Im a pedantic guy that wants to sqeeze out anything of my system. Today i tried to reduce boot time, with some luck. 

But, I noticed an unwanted two seconds delay when doing the ACPI stuff. It points out some errors:

```
...

[    0.230116] [Firmware Bug]: ACPI: BIOS _OSI(Linux) query ignored

[    2.229034] ACPI Exception: AE_ERROR, Returned by Handler for [PCI_Config] (20120913/evregion-501)

[    2.229044] ACPI Error: ;ethod parse/exception failed [\_SB_.PC10.ZYXW] 

....
```

Unfortunately, this doesnt say anything to me. So I dont know where to start looking. So my question is: 

"does anyone know whant this means? and is it fixable?"

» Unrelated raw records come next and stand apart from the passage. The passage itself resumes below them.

(* ===== verification/Rpki.v ===== *)
(** * RPKI origin validation ([src/rpki.rs])

    The ROA table and the validation state of a route.  Shifts and the [u8]
    subtraction of [Roa::covers] take the build profile: with overflow checks
    they panic where a release build wraps. *)

From S2P Require Import Prelude.

Module Roa.
Record t := mk { prefix : Ipv4Addr; prefix_len : Z; max_length : Z; origin_as : Z }.

Definition new (prefix : Ipv4Addr) (prefix_len max_length origin_as : Z) : t :=
  mk prefix prefix_len max_length origin_as.

Definition covers {E} (p : profile) (self : t) (addr : Ipv4Addr) (len : Z) : outcome E bool :=
  if ((len <? self.(prefix_len)) || (self.(max_length) <? len))%Z then Ok false
  else
    bits ← sub_uint p 8 32 self.(prefix_len);
    roa_net ← (x ← shr_uint p 32 self.(prefix) bits; shl_uint p 32 x bits);
    addr_net ← (x ← shr_uint p 32 addr bits; shl_uint p 32 x bits);
    Ok (roa_net =? addr_net)%Z.

(** A ROA of the widths of its fields whose prefix is between /1 and /32. *)
Definition wf (r : t) : Prop :=
  u32 r.(prefix) ∧ (1 ≤ r.(prefix_len) ≤ 32)%Z ∧ u8 r.(max_length) ∧ u32 r.(origin_as).

(** Coverage in terms of networks: the length is in range, and the address is in
    the ROA's block of [2^(32 - prefix_len)] addresses. *)
Definition covers_spec (r : t) (addr : Ipv4Addr) (len : Z) : Prop :=
  (r.(prefix_len) ≤ len ≤ r.(max_length) ∧
   addr / 2 ^ (32 - r.(prefix_len)) = r.(prefix) / 2 ^ (32 - r.(prefix_len)))%Z.

#[global] Instance covers_spec_dec r addr len : Decision (covers_spec r addr len).
Proof. unfold covers_spec. apply _. Defined.
End Roa.

Module RovState.
Inductive t := Valid | Invalid | NotFound.

#[global] Instance t_eq_dec : EqDecision t.
Proof. solve_decision. Defined.

Definition to_string (s : t) : string :=
  match s with Valid => "valid" | Invalid => "invalid" | NotFound => "not-found" end.
End RovState.

Module RpkiMode.
Inductive t := Disabled | Loose | Strict.

#[global] Instance t_eq_dec : EqDecision t.
Proof. solve_decision. Defined.

Definition to_string (m : t) : string :=
  match m with Disabled => "disabled" | Loose => "loose" | Strict => "strict" end.
End RpkiMode.

Module RpkiValidator.
Record t := mk { mode : RpkiMode.t; roas : list Roa.t }.

Definition new (mode : RpkiMode.t) : t := {| mode := mode; roas := [] |}.

(** [RpkiValidator::default()] *)
Definition default : t := new RpkiMode.Disabled.

Definition add_roa (self : t) (roa : Roa.t) : t :=
  {| mode := self.(mode); roas := self.(roas) ++ [roa] |}.

(** [roas.iter().filter(|r| r.covers(prefix, prefix_len)).collect()] *)
Fixpoint covering {E} (p : profile) (rs : list Roa.t) (addr : Ipv4Addr) (len : Z) :
    outcome E (list Roa.t) :=
  match rs with
  | [] => Ok []
  | r :: rs =>
      c ← Roa.covers p r addr len;
      rest ← covering p rs addr len;
      Ok (if (c : bool) then r :: rest else rest)
  end.

Definition validate {E} (p : profile) (self : t) (addr : Ipv4Addr) (len origin_as : Z) :
    outcome E RovState.t :=
  if decide (self.(mode) = RpkiMode.Disabled) then Ok RovState.NotFound
  else
    covering ← covering p self.(roas) addr len;
    if decide (covering = []) then Ok RovState.NotFound
    else if existsb (λ r, (r.(Roa.origin_as) =? origin_as)%Z) covering then Ok RovState.Valid
    else Ok RovState.Invalid.

Definition should_reject (self : t) (state : RovState.t) : bool :=
  bool_decide (self.(mode) = RpkiMode.Strict) && bool_decide (state = RovState.Invalid).

Definition wf (v : t) : Prop := Forall Roa.wf v.(roas).
End RpkiValidator.

(** Route origin validation as a function of the table, by networks. *)
Definition rov_spec (v : RpkiValidator.t) (addr : Ipv4Addr) (len asn : Z) : RovState.t :=
  let cov := filter (λ r, Roa.covers_spec r addr len) v.(RpkiValidator.roas) in
  if decide (v.(RpkiValidator.mode) = RpkiMode.Disabled) then RovState.NotFound
  else if decide (cov = []) then RovState.NotFound
  else if decide (Exists (λ r, r.(Roa.origin_as) = asn) cov) then RovState.Valid
  else RovState.Invalid.

(* ------------------------------------------------------------------ *)
(** ** Lemmas *)

Section rpki_lemmas.
Context {E : Type}.

(** Shifting right and left again clears the host bits. *)
Lemma shift_round p x bits :
  u32 x → (0 ≤ bits < 32)%Z →
  (y ← shr_uint (E:=E) p 32 x bits; shl_uint p 32 y bits) = Ok (x / 2 ^ bits * 2 ^ bits)%Z.
Proof.
  intros [Hx0 Hx] Hb. rewrite shr_uint_lt by lia. cbn [mbind outcome_bind].
  rewrite shl_uint_lt by lia. rewrite Z.shiftr_div_pow2, Z.shiftl_mul_pow2 by lia.
  rewrite wrap_small; [done|]. pose proof (Z.mul_div_le x (2 ^ bits)). unfold uint.
  assert (0 < 2 ^ bits)%Z by lia. pose proof (Z.div_pos x (2 ^ bits)). nia.
Qed.

Lemma covers_eq p r addr len :
  Roa.wf r → u32 addr →
  Roa.covers (E:=E) p r addr len = Ok (bool_decide (Roa.covers_spec r addr len)).
Proof.
  intros (Hp&Hl&_) Ha. unfold Roa.covers.
  destruct ((len <? _) || _)%Z eqn:Hrange.
  - rewrite bool_decide_false; [done|]. unfold Roa.covers_spec. lia.
  - rewrite sub_uint_le by lia. cbn [mbind outcome_bind].
    rewrite !shift_round by (done || lia). cbn [mbind outcome_bind]. f_equal.
    set (m := (2 ^ (32 - Roa.prefix_len r))%Z). assert (0 < m)%Z by (unfold m; lia).
    apply Bool.eq_iff_eq_true. rewrite bool_decide_eq_true, Z.eqb_eq.
    unfold Roa.covers_spec. fold m. split; [intros Hm; split; [lia|nia]|]. by intros [_ ->].
Qed.

Lemma covering_eq p rs addr len :
  Forall Roa.wf rs → u32 addr →
  RpkiValidator.covering (E:=E) p rs addr len =
    Ok (filter (λ r, Roa.covers_spec r addr len) rs).
Proof.
  intros Hrs Ha. induction Hrs as [|r rs Hr _ IH]; [done|]. cbn [RpkiValidator.covering].
  rewrite covers_eq by done. cbn [mbind outcome_bind]. rewrite IH. cbn [mbind outcome_bind].
  rewrite filter_cons. case_bool_decide; by case_decide.
Qed.

Lemma existsb_Exists {A} (f : A → bool) (P : A → Prop) l :
  (∀ x, f x = true ↔ P x) → existsb f l = true ↔ Exists P l.
Proof.
  intros Hf. rewrite existsb_exists, Exists_exists. setoid_rewrite Hf.
  split; intros (x&Hx&?); exists x; split; try done; by apply list_elem_of_In.
Qed.

Lemma validate_eq p v addr len asn :
  RpkiValidator.wf v → u32 addr →
  RpkiValidator.validate (E:=E) p v addr len asn = Ok (rov_spec v addr len asn).
Proof.
  intros Hv Ha. unfold RpkiValidator.validate, rov_spec. case_decide; [done|].
  rewrite covering_eq by done. cbn [mbind outcome_bind]. case_decide; [done|].
  set (cov := filter _ _).
  destruct (existsb _ cov) eqn:Hb; destruct (decide (Exists _ cov)) as [Hd|Hd]; try done.
  - destruct Hd. revert Hb. apply existsb_Exists. intros r. apply Z.eqb_eq.
  - exfalso. assert (existsb (λ r, (Roa.origin_as r =? asn)%Z) cov = true); [|congruence].
    revert Hd. apply existsb_Exists. intros r. apply Z.eqb_eq.
Qed.

Lemma validate_disabled p v addr len asn :
  v.(RpkiValidator.mode) = RpkiMode.Disabled →
  RpkiValidator.validate (E:=E) p v addr len asn = Ok RovState.NotFound.
Proof. intros Hm. unfold RpkiValidator.validate. by rewrite decide_True. Qed.
End rpki_lemmas.

(** A route beyond the max-length of every ROA whose network holds it. *)
Lemma rov_beyond_max_length v addr len asn :
  (∀ r, r ∈ v.(RpkiValidator.roas) →
     (addr / 2 ^ (32 - r.(Roa.prefix_len)) = r.(Roa.prefix) / 2 ^ (32 - r.(Roa.prefix_len)) →
      r.(Roa.max_length) < len)%Z) →
  rov_spec v addr len asn = RovState.NotFound.
Proof.
  intros Hall. unfold rov_spec. case_decide; [done|]. rewrite decide_True; [done|].
  apply elem_of_nil_inv. intros r [[Hlen Hnet] Hr]%list_elem_of_filter. specialize (Hall r Hr Hnet). lia.
Qed.

(* ------------------------------------------------------------------ *)
(** ** Properties *)

(** C23: on a table of ROAs between /1 and /32, validation never panics in either
    build profile, and classifies a route by the ROAs that cover it, those whose
    network holds its address and whose range, from the ROA's own length to its
    max-length, holds its length: [NotFound] when none covers it (or validation is
    off), [Valid] when one of them names its origin, [Invalid] when they all name
    others. So a route longer than the max-length of every ROA whose network holds
    it is [NotFound], where the documentation of the module and of [RovState] says
    [Invalid]. *)
Theorem validate_spec p v addr len asn :
  RpkiValidator.wf v → u32 addr →
  ∃ s, RpkiValidator.validate (E:=Empty_set) p v addr len asn = Ok s ∧
    ((∀ r, r ∈ v.(RpkiValidator.roas) →
        (addr / 2 ^ (32 - r.(Roa.prefix_len)) = r.(Roa.prefix) / 2 ^ (32 - r.(Roa.prefix_len)) →
         r.(Roa.max_length) < len)%Z) → s = RovState.NotFound) ∧
    (s = RovState.Valid ↔ v.(RpkiValidator.mode) ≠ RpkiMode.Disabled ∧
       ∃ r, r ∈ v.(RpkiValidator.roas) ∧ Roa.covers_spec r addr len ∧ r.(Roa.origin_as) = asn) ∧
    (s = RovState.NotFound ↔ v.(RpkiValidator.mode) = RpkiMode.Disabled ∨
       ∀ r, r ∈ v.(RpkiValidator.roas) → ¬ Roa.covers_spec r addr len) ∧
    (s = RovState.Invalid ↔ v.(RpkiValidator.mode) ≠ RpkiMode.Disabled ∧
       (∃ r, r ∈ v.(RpkiValidator.roas) ∧ Roa.covers_spec r addr len) ∧
       ∀ r, r ∈ v.(RpkiValidator.roas) → Roa.covers_spec r addr len → r.(Roa.origin_as) ≠ asn).
Proof.
  intros Hv Ha. exists (rov_spec v addr len asn). split; [by apply validate_eq|].
  split; [apply rov_beyond_max_length|].
  unfold rov_spec. set (cov := filter _ _).
  assert (Hin : ∀ r, r ∈ cov ↔ Roa.covers_spec r addr len ∧ r ∈ RpkiValidator.roas v)
    by (intros r; unfold cov; by rewrite list_elem_of_filter).
  destruct (decide (_ = RpkiMode.Disabled)) as [Hd|Hd].
  { split_and!; (split; [done || by left|done || by intros []]). }
  destruct (decide (cov = [])) as [Hc|Hc].
  { rewrite Hc in Hin. assert (∀ r, r ∈ RpkiValidator.roas v → ¬ Roa.covers_spec r addr len) as Hno.
    { intros r Hr Hcov. assert (r ∈ []) as Hnil by (by apply Hin). by inversion Hnil. }
    split_and!; split; try done.
    - intros (_&r&Hr&Hcov&_). by destruct (Hno r).
    - by right.
    - intros (_&(r&Hr&Hcov)&_). by destruct (Hno r). }
  assert (∃ r, r ∈ cov) as [r0 [Hr0 Hr0']%Hin] by (destruct cov as [|r ?]; [done|exists r; by left]).
  case_decide as He; rewrite Exists_exists in He.
  - destruct He as (r&[Hr1 Hr2]%Hin&Hr). split_and!; split; try done.
    + intros _. split; [done|]. by exists r.
    + intros [?|Hn]; [done|]. by destruct (Hn r).
    + intros (_&_&Hn). by destruct (Hn r).
  - assert (∀ r, r ∈ RpkiValidator.roas v → Roa.covers_spec r addr len → Roa.origin_as r ≠ asn) as Hn.
    { intros r Hr Hcov Hasn. apply He. exists r. by rewrite Hin. }
    split_and!; split; try done.
    + intros (_&r&?&?&?). by destruct (Hn r).
    + intros [?|Hno]; [done|]. by destruct (Hno r0).
    + intros _. split_and!; [done|by exists r0|done].
Qed.

(** Adding a ROA never takes a route's [Valid] state away. *)
Theorem add_roa_keeps_valid p v r addr len asn :
  RpkiValidator.wf v → Roa.wf r → u32 addr →
  RpkiValidator.validate (E:=Empty_set) p v addr len asn = Ok RovState.Valid →
  RpkiValidator.validate (E:=Empty_set) p (RpkiValidator.add_roa v r) addr len asn
    = Ok RovState.Valid.
Proof.
  intros Hv Hr Ha. rewrite !validate_eq; [|by apply Forall_app; split; [|apply Forall_singleton]|done..].
  unfold rov_spec, RpkiValidator.add_roa. cbn [RpkiValidator.mode RpkiValidator.roas].
  rewrite filter_app. set (cov := filter _ (RpkiValidator.roas v)).
  case_decide; [done|]. case_decide as Hc; [done|]. case_decide as He; [|done]. intros _.
  rewrite decide_False by (intros [? _]%app_nil; done).
  rewrite decide_True; [done|]. apply Exists_app. by left.
Qed.

(** A ROA for the default route (/0) is not usable: the shift by 32 bits
    panics in a debug build, and in a release build it compares the whole
    address, so the ROA covers only routes at its own address. *)
Theorem roa_default_route r addr len :
  u32 r.(Roa.prefix) → u32 addr → r.(Roa.prefix_len) = 0%Z → (0 ≤ len ≤ r.(Roa.max_length))%Z →
  Roa.covers (E:=Empty_set) Debug r addr len = Panic ∧
  Roa.covers (E:=Empty_set) Release r addr len = Ok (bool_decide (addr = r.(Roa.prefix))).
Proof.
  intros Hp Ha Hz Hl. unfold Roa.covers. rewrite Hz.
  replace ((len <? 0) || (_ <? len))%Z with false by lia.
  rewrite !sub_uint_le by lia. cbn [mbind outcome_bind]. change (32 - 0)%Z with 32%Z.
  split; [done|]. unfold shr_uint, shl_uint. cbn -[Z.shiftl Z.shiftr Z.eqb].
  rewrite !Z.shiftr_0_r, !Z.shiftl_0_r, !wrap_small by done. f_equal.
  apply Bool.eq_iff_eq_true. rewrite bool_decide_eq_true, Z.eqb_eq. split; congruence.
Qed.

(** A route longer than the maximum length of every ROA is [NotFound], never
    [Invalid], whatever its origin. *)
Theorem beyond_max_length_not_found p v addr len asn :
  Forall (λ r, r.(Roa.max_length) < len)%Z v.(RpkiValidator.roas) →
  RpkiValidator.validate (E:=Empty_set) p v addr len asn = Ok RovState.NotFound.
Proof.
  intros Hr. unfold RpkiValidator.validate. case_decide; [done|].
  assert (RpkiValidator.covering (E:=Empty_set) p (RpkiValidator.roas v) addr len = Ok []) as ->.
  { induction Hr as [|r rs Hr _ IH]; [done|]. cbn [RpkiValidator.covering]. unfold Roa.covers.
    replace ((len <? _) || _)%Z with true by lia. cbn [mbind outcome_bind]. by rewrite IH. }
  done.
Qed.

(** 10.0.0.0/8 up to /24 from AS 65001, 192.168.0.0/16 from AS 65002. *)
Definition sample_validator : RpkiValidator.t :=
  RpkiValidator.add_roa (RpkiValidator.add_roa (RpkiValidator.new RpkiMode.Strict)
    (Roa.new 167772160 8 24 65001)) (Roa.new 3232235520 16 16 65002).

Lemma sample_validator_wf : RpkiValidator.wf sample_validator.
Proof. repeat (apply Forall_cons; split); [by_decide..|]. by apply Forall_nil. Qed.

Lemma validate_spec_witness :
  ∃ s, RpkiValidator.validate (E:=Empty_set) Debug sample_validator 167837696 24 65099 = Ok s ∧
    s = RovState.Invalid.
Proof.
  destruct (validate_spec Debug sample_validator 167837696 24 65099 sample_validator_wf)
    as (s&Hs&_); [by_decide|]. exists s. split; [done|]. vm_compute in Hs. by injection Hs as <-.
Defined.

Lemma add_roa_keeps_valid_witness :
  RpkiValidator.validate (E:=Empty_set) Release
    (RpkiValidator.add_roa sample_validator (Roa.new 167772160 8 32 65099)) 167837696 24 65001
    = Ok RovState.Valid.
Proof. apply add_roa_keeps_valid; [apply sample_validator_wf|by_decide|by_decide|reflexivity]. Defined.

Lemma roa_default_route_witness :
  Roa.covers (E:=Empty_set) Debug (Roa.new 0 0 32 65001) 167772160 8 = Panic ∧
  Roa.covers (E:=Empty_set) Release (Roa.new 0 0 32 65001) 167772160 8 = Ok false.
Proof. apply (roa_default_route (Roa.new 0 0 32 65001)); [by_decide|by_decide|done|simpl; lia]. Defined.

Lemma beyond_max_length_not_found_witness :
  RpkiValidator.validate (E:=Empty_set) Debug sample_validator 167838208 25 65001
    = Ok RovState.NotFound.
Proof.
  apply beyond_max_length_not_found. repeat (apply Forall_cons; split); [by_decide..|].
  by apply Forall_nil.
Defined.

p.s.: using gentoo sources 3.7.10 on a MacBook9.2    Core2 i5

regards,

Michael

UPDATE: The second line causes the delay (ACPI Exception: AE_ERROR...). The first one is known and only posted to see the timestamps.Last edited by willsteel on Tue Mar 12, 2013 7:06 pm; edited 2 times in total

----------

## eyoung100

Ubuntu Bug [Closed]

Ubuntu Forum Post

----------

## willsteel

Actually, the next line is the one thats causing the delay. The OSI error is harmless and does not explain the delay. I only posted it for the timestamps to see theres a two seconds delay.

btw, i can use google :>

Michael

----------

## eyoung100

You miss the point.  The error is caused by the bad firmware Exception.  I know this because the BIOS revision date is in the error:

13-SEP-2012.

Go to Apple's Support site and see if they have an update for your bios.  If I had to guess Apple has gzipped your /proc/pci file into the BIOS in order to speed up the booting of OSX, and the file resides in event region 501.  501 is the lower band of Kernel RAM for the ACPI Interface.  Let your boot finish, then type dmesg All the Stuff at the top of the DMESG that says Address Space Blah and Reserved Blah is the reserved ACPI space.  You don't see it on OSX boot because there is no way to disable the NeXT GUI.  Same with Windows.  The 2 second delay is the timeout period between when the query is executed and he kernel says I dunno what to do with this so I'll just ignore it.

----------

## willsteel

Yep, 

you were right. Problem is that due to "modification" of the MacBoock (other HDD and RAM) the correct update for my mac refuses to install (funny).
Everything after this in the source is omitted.